What is expected:
Using the records below, transcribe word for word the stretch from the line that contains "(** X28. No" through the line that contains "(name : string)", both end lines included, and nothing else.
# # # # #
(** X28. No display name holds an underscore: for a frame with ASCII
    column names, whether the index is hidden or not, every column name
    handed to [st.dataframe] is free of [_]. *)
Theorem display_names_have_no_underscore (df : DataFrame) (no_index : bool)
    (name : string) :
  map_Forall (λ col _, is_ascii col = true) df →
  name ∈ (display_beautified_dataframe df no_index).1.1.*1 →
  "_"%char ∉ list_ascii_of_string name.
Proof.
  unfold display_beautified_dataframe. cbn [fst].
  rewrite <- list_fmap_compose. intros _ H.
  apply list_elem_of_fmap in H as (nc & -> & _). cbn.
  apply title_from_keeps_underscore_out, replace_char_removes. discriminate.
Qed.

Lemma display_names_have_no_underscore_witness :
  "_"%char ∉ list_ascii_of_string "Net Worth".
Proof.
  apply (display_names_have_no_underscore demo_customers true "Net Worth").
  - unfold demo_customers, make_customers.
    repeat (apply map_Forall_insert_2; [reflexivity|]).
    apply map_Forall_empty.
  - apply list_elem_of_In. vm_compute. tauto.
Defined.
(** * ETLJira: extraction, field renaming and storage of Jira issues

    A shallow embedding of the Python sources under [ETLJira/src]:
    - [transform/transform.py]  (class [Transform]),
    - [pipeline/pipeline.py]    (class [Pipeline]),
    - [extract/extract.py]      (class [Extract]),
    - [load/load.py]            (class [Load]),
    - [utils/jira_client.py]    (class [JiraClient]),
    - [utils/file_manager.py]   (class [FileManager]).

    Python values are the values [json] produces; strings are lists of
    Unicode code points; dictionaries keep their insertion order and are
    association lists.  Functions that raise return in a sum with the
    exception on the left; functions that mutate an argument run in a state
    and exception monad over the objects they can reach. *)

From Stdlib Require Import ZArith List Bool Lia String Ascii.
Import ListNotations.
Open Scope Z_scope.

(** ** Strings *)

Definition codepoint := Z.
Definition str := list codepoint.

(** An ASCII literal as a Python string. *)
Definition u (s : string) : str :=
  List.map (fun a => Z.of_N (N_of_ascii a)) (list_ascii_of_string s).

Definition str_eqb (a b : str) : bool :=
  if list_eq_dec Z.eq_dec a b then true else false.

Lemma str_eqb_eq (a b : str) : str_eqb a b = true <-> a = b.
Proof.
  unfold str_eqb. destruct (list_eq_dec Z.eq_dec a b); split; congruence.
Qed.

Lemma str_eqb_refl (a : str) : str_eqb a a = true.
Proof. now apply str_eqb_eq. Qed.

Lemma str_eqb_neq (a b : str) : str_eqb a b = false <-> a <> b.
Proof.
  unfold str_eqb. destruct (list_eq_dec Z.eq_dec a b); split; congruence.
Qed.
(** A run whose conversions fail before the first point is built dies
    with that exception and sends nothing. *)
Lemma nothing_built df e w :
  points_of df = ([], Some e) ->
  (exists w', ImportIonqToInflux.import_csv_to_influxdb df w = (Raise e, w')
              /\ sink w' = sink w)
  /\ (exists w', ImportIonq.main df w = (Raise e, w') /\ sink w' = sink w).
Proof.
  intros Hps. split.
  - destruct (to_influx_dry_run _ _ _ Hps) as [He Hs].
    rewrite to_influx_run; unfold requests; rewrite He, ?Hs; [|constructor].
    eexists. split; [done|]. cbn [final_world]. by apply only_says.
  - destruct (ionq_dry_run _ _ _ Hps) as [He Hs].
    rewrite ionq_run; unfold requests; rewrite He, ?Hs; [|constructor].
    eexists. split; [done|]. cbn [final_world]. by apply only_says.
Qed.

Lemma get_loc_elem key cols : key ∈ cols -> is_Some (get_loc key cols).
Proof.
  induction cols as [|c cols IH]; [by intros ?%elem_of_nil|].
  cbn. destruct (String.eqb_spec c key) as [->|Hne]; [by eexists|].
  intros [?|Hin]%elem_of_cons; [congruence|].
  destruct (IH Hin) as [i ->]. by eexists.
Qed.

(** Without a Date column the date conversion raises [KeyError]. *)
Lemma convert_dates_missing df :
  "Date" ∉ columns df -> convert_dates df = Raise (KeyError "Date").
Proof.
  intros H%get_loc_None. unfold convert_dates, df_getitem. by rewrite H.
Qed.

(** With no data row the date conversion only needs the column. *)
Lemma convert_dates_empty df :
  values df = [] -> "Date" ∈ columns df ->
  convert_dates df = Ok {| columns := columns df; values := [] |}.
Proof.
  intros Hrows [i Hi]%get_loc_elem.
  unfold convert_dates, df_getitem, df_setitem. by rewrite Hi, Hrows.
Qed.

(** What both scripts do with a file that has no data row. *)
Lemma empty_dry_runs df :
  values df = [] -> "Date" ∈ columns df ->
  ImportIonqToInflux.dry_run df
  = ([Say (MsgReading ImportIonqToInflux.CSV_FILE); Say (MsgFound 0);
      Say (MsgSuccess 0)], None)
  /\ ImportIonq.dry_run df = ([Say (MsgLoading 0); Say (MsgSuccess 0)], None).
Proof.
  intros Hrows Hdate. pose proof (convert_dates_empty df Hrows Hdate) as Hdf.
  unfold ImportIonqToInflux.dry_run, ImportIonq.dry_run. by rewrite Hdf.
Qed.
# # # # #
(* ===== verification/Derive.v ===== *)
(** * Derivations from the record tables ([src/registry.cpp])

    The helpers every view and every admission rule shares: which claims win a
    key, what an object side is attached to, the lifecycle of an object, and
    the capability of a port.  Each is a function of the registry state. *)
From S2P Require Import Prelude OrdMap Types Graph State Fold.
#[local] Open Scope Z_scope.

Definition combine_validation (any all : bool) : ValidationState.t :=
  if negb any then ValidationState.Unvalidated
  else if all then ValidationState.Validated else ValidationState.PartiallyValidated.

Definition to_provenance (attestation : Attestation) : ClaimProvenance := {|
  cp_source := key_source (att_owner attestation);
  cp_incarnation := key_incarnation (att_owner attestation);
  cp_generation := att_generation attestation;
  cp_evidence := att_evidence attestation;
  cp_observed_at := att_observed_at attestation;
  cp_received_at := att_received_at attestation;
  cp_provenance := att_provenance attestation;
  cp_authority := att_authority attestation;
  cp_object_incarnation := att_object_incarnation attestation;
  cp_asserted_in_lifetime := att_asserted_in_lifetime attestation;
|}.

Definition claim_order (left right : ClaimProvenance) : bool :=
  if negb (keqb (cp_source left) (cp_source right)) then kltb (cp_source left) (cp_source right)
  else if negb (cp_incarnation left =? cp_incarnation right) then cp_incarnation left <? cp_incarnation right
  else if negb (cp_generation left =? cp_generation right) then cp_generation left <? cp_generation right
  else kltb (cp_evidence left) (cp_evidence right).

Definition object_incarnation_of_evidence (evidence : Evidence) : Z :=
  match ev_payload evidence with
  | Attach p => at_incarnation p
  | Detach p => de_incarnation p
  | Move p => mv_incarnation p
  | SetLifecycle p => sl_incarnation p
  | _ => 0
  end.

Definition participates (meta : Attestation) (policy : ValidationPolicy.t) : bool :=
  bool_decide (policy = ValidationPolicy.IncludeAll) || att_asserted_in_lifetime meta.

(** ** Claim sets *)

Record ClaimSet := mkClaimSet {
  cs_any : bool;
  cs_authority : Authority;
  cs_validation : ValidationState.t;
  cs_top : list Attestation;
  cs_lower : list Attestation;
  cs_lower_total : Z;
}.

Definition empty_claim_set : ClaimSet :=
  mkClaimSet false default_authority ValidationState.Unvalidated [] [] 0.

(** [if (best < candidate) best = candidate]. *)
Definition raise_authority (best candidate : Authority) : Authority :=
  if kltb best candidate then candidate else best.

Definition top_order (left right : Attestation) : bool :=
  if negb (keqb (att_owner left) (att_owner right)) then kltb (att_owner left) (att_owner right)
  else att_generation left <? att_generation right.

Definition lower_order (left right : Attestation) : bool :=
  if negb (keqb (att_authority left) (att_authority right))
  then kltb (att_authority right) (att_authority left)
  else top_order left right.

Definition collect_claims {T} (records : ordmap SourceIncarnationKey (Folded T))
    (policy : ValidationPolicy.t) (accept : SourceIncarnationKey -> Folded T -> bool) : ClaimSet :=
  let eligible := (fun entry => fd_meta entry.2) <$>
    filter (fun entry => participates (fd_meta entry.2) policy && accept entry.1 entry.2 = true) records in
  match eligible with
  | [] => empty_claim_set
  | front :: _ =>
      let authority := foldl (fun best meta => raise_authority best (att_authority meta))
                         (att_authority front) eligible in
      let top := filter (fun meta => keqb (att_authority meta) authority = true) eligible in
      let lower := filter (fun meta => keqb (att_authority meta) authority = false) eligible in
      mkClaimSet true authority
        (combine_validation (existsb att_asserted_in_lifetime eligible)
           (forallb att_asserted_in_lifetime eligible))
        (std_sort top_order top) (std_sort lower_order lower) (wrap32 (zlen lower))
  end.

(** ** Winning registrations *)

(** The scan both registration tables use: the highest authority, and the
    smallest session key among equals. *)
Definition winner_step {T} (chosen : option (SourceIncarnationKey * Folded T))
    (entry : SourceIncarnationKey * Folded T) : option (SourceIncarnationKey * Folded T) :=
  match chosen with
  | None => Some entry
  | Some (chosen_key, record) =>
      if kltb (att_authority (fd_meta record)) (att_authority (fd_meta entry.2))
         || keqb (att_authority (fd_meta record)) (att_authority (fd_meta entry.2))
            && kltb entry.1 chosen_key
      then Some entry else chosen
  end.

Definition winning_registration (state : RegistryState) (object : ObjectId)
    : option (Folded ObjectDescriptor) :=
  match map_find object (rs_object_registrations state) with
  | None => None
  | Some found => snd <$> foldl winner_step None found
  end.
# # # # #
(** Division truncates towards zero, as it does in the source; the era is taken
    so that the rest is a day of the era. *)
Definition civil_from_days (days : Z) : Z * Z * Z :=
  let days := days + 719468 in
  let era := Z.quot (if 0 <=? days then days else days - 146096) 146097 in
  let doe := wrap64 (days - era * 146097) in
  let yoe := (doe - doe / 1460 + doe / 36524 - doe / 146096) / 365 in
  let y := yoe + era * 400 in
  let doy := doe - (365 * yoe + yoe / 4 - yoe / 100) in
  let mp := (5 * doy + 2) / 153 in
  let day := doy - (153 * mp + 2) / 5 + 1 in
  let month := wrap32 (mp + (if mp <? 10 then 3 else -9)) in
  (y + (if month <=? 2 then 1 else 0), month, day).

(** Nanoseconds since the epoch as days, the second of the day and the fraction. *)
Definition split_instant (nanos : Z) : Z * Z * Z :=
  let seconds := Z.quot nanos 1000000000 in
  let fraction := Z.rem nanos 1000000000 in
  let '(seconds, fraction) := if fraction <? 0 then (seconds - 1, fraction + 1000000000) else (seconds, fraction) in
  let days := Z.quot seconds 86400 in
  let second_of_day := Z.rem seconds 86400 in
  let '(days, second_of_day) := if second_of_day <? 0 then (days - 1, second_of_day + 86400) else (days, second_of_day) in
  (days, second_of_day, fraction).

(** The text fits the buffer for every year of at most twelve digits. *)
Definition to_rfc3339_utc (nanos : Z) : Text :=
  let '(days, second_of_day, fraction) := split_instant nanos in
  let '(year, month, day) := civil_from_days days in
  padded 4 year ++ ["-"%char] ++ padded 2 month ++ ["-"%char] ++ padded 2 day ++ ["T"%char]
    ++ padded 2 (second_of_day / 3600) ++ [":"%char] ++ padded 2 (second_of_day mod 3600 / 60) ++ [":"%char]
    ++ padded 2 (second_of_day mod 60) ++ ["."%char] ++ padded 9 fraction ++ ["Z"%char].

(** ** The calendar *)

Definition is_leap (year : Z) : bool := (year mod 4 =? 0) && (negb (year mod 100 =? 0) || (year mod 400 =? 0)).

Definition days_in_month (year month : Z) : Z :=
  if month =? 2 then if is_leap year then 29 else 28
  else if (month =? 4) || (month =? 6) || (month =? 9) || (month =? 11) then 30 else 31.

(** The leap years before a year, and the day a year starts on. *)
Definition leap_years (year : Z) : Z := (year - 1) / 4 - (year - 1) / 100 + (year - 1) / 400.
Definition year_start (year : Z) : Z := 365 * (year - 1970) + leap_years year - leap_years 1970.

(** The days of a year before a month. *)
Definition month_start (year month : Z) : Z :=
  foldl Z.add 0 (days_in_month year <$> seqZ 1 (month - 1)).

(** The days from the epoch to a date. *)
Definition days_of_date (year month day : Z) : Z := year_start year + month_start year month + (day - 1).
# # # # #
Answer to the exercise:
(** X28. No display name holds an underscore: for a frame with ASCII
    column names, whether the index is hidden or not, every column name
    handed to [st.dataframe] is free of [_]. *)
Theorem display_names_have_no_underscore (df : DataFrame) (no_index : bool)
    (name : string) :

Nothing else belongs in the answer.